The accolades that greeted last week’s introduction and demonstration of the iPhone by Apple Chief Executive Steve Jobs were a sign that many believe that the device will revolutionize the handset industry.

“It’s hard for a single phone to change the market overnight,” said Miro Kazakoff, senior associate at consulting firm Compete Inc. “But long term, the iPhone has a chance to change the market substantially.”

Such a change wouldn’t be a first for Apple. The company’s iPod wasn’t the first MP3 player, but it dominates the market and pushes other vendors into creating user-friendly designs and interfaces. So, too, analysts said, will the iPhone force the cellphone industry to rethink design and come up with better handsets that, in turn, will generate more revenue for carriers.

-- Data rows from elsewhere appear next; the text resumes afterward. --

(* ===== verification/Libra.v ===== *)
(** * The interface of the libra crates

    The sources under [src/] use the libra crates (a git submodule that is not part of the tree) for
    addresses, cryptography, canonical serialization, write sets and transactions.  They are a parameter
    of the development: the class [Libra] names the types and the operations that the modelled code uses,
    and [LibraLaws] states what their documentation promises: accessors return what the constructors
    were given, serialization is a round trip, a signature verifies under its own key.  The enum
    constructors are those that the sources pattern-match on. *)
From stdpp Require Import sorting.
From S2P Require Import Prelude Codec.

(** [libra_types::write_set::WriteOp] *)
Inductive WriteOp := Value (v : bytes) | Deletion.
#[global] Instance WriteOp_eq : EqDecision WriteOp.
Proof. solve_decision. Defined.

Class Libra := {
  (* [account_address] *)
  AccountAddress : Type;
  AccountAddress_eq :: EqDecision AccountAddress;
  AccountAddress_countable :: Countable AccountAddress;
  ADDRESS_LENGTH : nat;
  address_to_vec : AccountAddress -> bytes;
  address_try_from : bytes -> res AccountAddress;
  (* [AccountAddress::from(&BTreeSet<AccountAddress>)], the address of a channel *)
  address_from_participants : gset AccountAddress -> AccountAddress;

  (* [libra_crypto] *)
  HashValue : Type;
  HashValue_eq :: EqDecision HashValue;
  HashValue_countable :: Countable HashValue;
  HashValue_default : HashValue;
  hash_to_vec : HashValue -> bytes;
  hash_from_slice : bytes -> res HashValue;
  Ed25519PublicKey : Type;
  Ed25519PublicKey_eq :: EqDecision Ed25519PublicKey;
  pk_to_bytes : Ed25519PublicKey -> bytes;
  pk_try_from : bytes -> res Ed25519PublicKey;
  Ed25519Signature : Type;
  Ed25519Signature_eq :: EqDecision Ed25519Signature;
  sig_to_bytes : Ed25519Signature -> bytes;
  sig_try_from : bytes -> res Ed25519Signature;
  KeyPair : Type;
  public_key : KeyPair -> Ed25519PublicKey;
  sign_message : KeyPair -> HashValue -> Ed25519Signature;
  verify_signature : Ed25519PublicKey -> HashValue -> Ed25519Signature -> res unit;
  (* a hasher absorbs bytes under the salt of its type *)
  hasher : string -> bytes -> HashValue;
  from_sha3_256 : bytes -> HashValue;

  (* [access_path] and [write_set] *)
  AccessPath : Type;
  AccessPath_eq :: EqDecision AccessPath;
  AccessPath_countable :: Countable AccessPath;
  path_address : AccessPath -> AccountAddress;
  path_path : AccessPath -> bytes;
  path_participant : AccessPath -> option AccountAddress;
  is_channel_resource : AccessPath -> bool;
  WriteSet : Type;
  WriteSet_eq :: EqDecision WriteSet;
  WriteSet_default : WriteSet;
  ws_iter : WriteSet -> list (AccessPath * WriteOp);
  ws_get : WriteSet -> AccessPath -> option WriteOp;
  ws_freeze : list (AccessPath * WriteOp) -> res WriteSet;

  (* [transaction], [channel] and [contract_event] *)
  TransactionArgument : Type;
  TransactionArgument_eq :: EqDecision TransactionArgument;
  TransactionArgument_Address : AccountAddress -> TransactionArgument;
  TransactionArgument_U64 : Z -> TransactionArgument;
  TransactionArgument_ByteArray : bytes -> TransactionArgument;
  (* the patterns [TransactionArgument::U64(a)] and [TransactionArgument::ByteArray(d)] *)
  arg_U64 : TransactionArgument -> option Z;
  arg_ByteArray : TransactionArgument -> option bytes;
  (* its protobuf message *)
  pb_TransactionArgument : Type;
  arg_into : TransactionArgument -> pb_TransactionArgument;
  arg_try_from : pb_TransactionArgument -> res TransactionArgument;
  ContractEvent : Type;
  ContractEvent_eq :: EqDecision ContractEvent;
  StatusCode : Type;
  StatusCode_eq :: EqDecision StatusCode;
  WitnessData : Type;
  WitnessData_new : Z -> WriteSet -> WitnessData;
  witness_data_hash_of : WitnessData -> HashValue;
  Witness : Type;
  Witness_new : WitnessData -> list Ed25519Signature -> Witness;
  Witness_default : Witness;
  witness_channel_sequence_number : Witness -> Z;
  witness_write_set : Witness -> WriteSet;
  ScriptAction : Type;
  ScriptAction_new_call : (AccountAddress * string) -> string -> list TransactionArgument -> ScriptAction;
  ScriptAction_new_code : bytes -> list TransactionArgument -> ScriptAction;
  Identifier_ok : string -> bool;
  ChannelTransactionPayloadBody : Type;
  PayloadBody_new : AccountAddress -> AccountAddress -> ScriptAction -> Witness -> ChannelTransactionPayloadBody;
  payload_body_hash : ChannelTransactionPayloadBody -> HashValue;
  payload_body_witness : ChannelTransactionPayloadBody -> Witness;
  ChannelTransactionPayload : Type;
  ChannelPayload_new : ChannelTransactionPayloadBody -> list Ed25519PublicKey ->
    list (option Ed25519Signature) -> ChannelTransactionPayload;
  payload_is_authorized : ChannelTransactionPayload -> bool;
  payload_public_keys : ChannelTransactionPayload -> list Ed25519PublicKey;
  payload_channel_address : ChannelTransactionPayload -> AccountAddress;
  payload_proposer : ChannelTransactionPayload -> AccountAddress;
  payload_witness : ChannelTransactionPayload -> Witness;
  payload_channel_sequence_number : ChannelTransactionPayload -> Z;
  SignedTransaction : Type;
  SignedTransaction_eq :: EqDecision SignedTransaction;
  (* the payload of a transaction, [None] when it is not [TransactionPayload::Channel] *)
  channel_payload : SignedTransaction -> option ChannelTransactionPayload;
  txn_sender : SignedTransaction -> AccountAddress;
  txn_sequence_number : SignedTransaction -> Z;
  raw_txn_hash : SignedTransaction -> HashValue;
  (* [RawTransaction::new(sender, sequence number, payload, max gas, gas price, expiration).sign(..)] *)
  sign_raw_txn : KeyPair -> AccountAddress -> Z -> ChannelTransactionPayload -> Z -> Z -> Z -> res SignedTransaction;
  TransactionOutput : Type;
  TransactionOutput_eq :: EqDecision TransactionOutput;
  output_write_set : TransactionOutput -> WriteSet;
  output_events : TransactionOutput -> list ContractEvent;
  output_major_status : TransactionOutput -> StatusCode;
  output_gas_used : TransactionOutput -> Z;
  is_travel_txn : TransactionOutput -> bool
}.

(** [lcs::to_bytes] and [lcs::from_bytes]: canonical serialization is a round trip, and no value of the
    serialized types has an empty encoding. *)
Class Lcs (A : Type) := {
  lcs_to_bytes : A -> bytes;
  lcs_from_bytes : bytes -> res A;
  lcs_roundtrip x : lcs_from_bytes (lcs_to_bytes x) = Ok x;
  lcs_bytes_ok x : bytes_ok (lcs_to_bytes x);
  lcs_nonempty x : lcs_to_bytes x <> []
}.

Class LibraLaws `{Libra} : Prop := {
  address_roundtrip a : address_try_from (address_to_vec a) = Ok a;
  address_length a : length (address_to_vec a) = ADDRESS_LENGTH;
  address_bytes_ok a : bytes_ok (address_to_vec a);
  hash_roundtrip h : hash_from_slice (hash_to_vec h) = Ok h;
  pk_roundtrip k : pk_try_from (pk_to_bytes k) = Ok k;
  sig_roundtrip s : sig_try_from (sig_to_bytes s) = Ok s;
  sig_nonempty s : sig_to_bytes s <> [];
  address_try_from_no_panic b : no_panic (address_try_from b);
  hash_from_slice_no_panic b : no_panic (hash_from_slice b);
  pk_try_from_no_panic b : no_panic (pk_try_from b);
  sig_try_from_no_panic b : no_panic (sig_try_from b);
  arg_U64_new n : arg_U64 (TransactionArgument_U64 n) = Some n;
  arg_ByteArray_new b : arg_ByteArray (TransactionArgument_ByteArray b) = Some b;
  arg_roundtrip a : arg_try_from (arg_into a) = Ok a;
  arg_try_from_no_panic a : no_panic (arg_try_from a);
  verify_sign kp h : verify_signature (public_key kp) h (sign_message kp h) = Ok tt;
  ws_iter_default : ws_iter WriteSet_default = [];
  ws_iter_freeze ws : ws_freeze (ws_iter ws) = Ok ws;
  (* a write set is in memory: its length is a [usize] *)
  ws_iter_length ws : (Z.of_nat (length (ws_iter ws)) <= u64_max)%Z;
  ws_get_iter ws p : ws_get ws p = (list_to_map (ws_iter ws) : gmap AccessPath WriteOp) !! p;
  witness_sequence_new n ws sigs :
    witness_channel_sequence_number (Witness_new (WitnessData_new n ws) sigs) = n;
  witness_write_set_new n ws sigs : witness_write_set (Witness_new (WitnessData_new n ws) sigs) = ws;
  witness_sequence_default : witness_channel_sequence_number Witness_default = 0%Z;
  witness_write_set_default : witness_write_set Witness_default = WriteSet_default;
  payload_body_witness_new a p act w : payload_body_witness (PayloadBody_new a p act w) = w
}.

(** ** [BTreeMap] and [BTreeSet] over addresses

    They are finite maps and sets; iteration goes by increasing address, which is the order of the
    bytes. *)
Section btree.
Context `{Libra}.

Definition addr_le (a b : AccountAddress) : Prop := bytes_le (address_to_vec a) (address_to_vec b) = true.
#[global] Instance addr_le_dec : RelDecision addr_le.
Proof. intros a b. unfold addr_le. apply _. Defined.

(** The addresses in order. *)
Definition bt_sort (X : gset AccountAddress) : list AccountAddress := merge_sort addr_le (elements X).
(** [BTreeMap::iter] *)
Definition bt_iter {V} (m : gmap AccountAddress V) : list (AccountAddress * V) :=
  omap (fun a => pair a <$> m !! a) (bt_sort (dom m)).
(** [BTreeMap::values] *)
Definition bt_values {V} (m : gmap AccountAddress V) : list V := (bt_iter m).*2.

Lemma elem_of_bt_sort X a : a ∈ bt_sort X <-> a ∈ X.
Proof. unfold bt_sort. by rewrite (merge_sort_Permutation addr_le), elem_of_elements. Qed.

Lemma NoDup_bt_sort X : NoDup (bt_sort X).
Proof. unfold bt_sort. rewrite (merge_sort_Permutation addr_le). apply NoDup_elements. Qed.

Lemma elem_of_bt_iter {V} (m : gmap AccountAddress V) a v : (a, v) ∈ bt_iter m <-> m !! a = Some v.
Proof.
  unfold bt_iter. rewrite list_elem_of_omap. split.
  - intros (a' & _ & Hm). destruct (m !! a') eqn:E; simplify_eq/=. done.
  - intros Hm. exists a. rewrite elem_of_bt_sort, elem_of_dom, Hm. split; [eauto|done].
Qed.

Lemma bt_iter_fst {V} (m : gmap AccountAddress V) : (bt_iter m).*1 = bt_sort (dom m).
Proof.
  unfold bt_iter. assert (forall a, a ∈ bt_sort (dom m) -> is_Some (m !! a)) as Hd.
  { intros a. rewrite elem_of_bt_sort. apply elem_of_dom. }
  induction (bt_sort (dom m)) as [|a l IH]; simpl; [done|].
  destruct (Hd a) as [v Hv]; [left|]. rewrite Hv. simpl. f_equal. apply IH. intros b ?. apply Hd. by right.
Qed.

Lemma bt_iter_zip {V} (m : gmap AccountAddress V) : zip (bt_sort (dom m)) (bt_values m) = bt_iter m.
Proof. unfold bt_values. by rewrite <-bt_iter_fst, zip_fst_snd. Qed.

Lemma length_bt_values {V} (m : gmap AccountAddress V) : length (bt_values m) = size m.
Proof.
  unfold bt_values. rewrite length_fmap, <-(length_fmap fst), bt_iter_fst. unfold bt_sort.
  rewrite (merge_sort_Permutation addr_le). by rewrite <-size_dom.
Qed.

Lemma bt_values_fmap {V W} (f : V -> W) (m : gmap AccountAddress V) : bt_values (f <$> m) = f <$> bt_values m.
Proof.
  unfold bt_values, bt_iter. rewrite dom_fmap_L. induction (bt_sort (dom m)) as [|a l IH]; simpl; [done|].
  rewrite lookup_fmap. destruct (m !! a); simpl; [by f_equal|done].
Qed.
End btree.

The U.S. has long lagged behind Asia and Europe in adopting the technologies to make handsets more than just mobile phones. More than 80% of cellphone customers in major European countries, for instance, sent text messages on their cellphones in November, compared with 38% in the U.S., according to market research firm M:Metrics Inc.

“The mobile phone today has been pretty ineffective as a mechanism for perusing content and applications,” M:Metrics analyst Seamus McAteer said. “The marriage of mobile phone and computer has resulted in an intimidating interface and crippled user experience.”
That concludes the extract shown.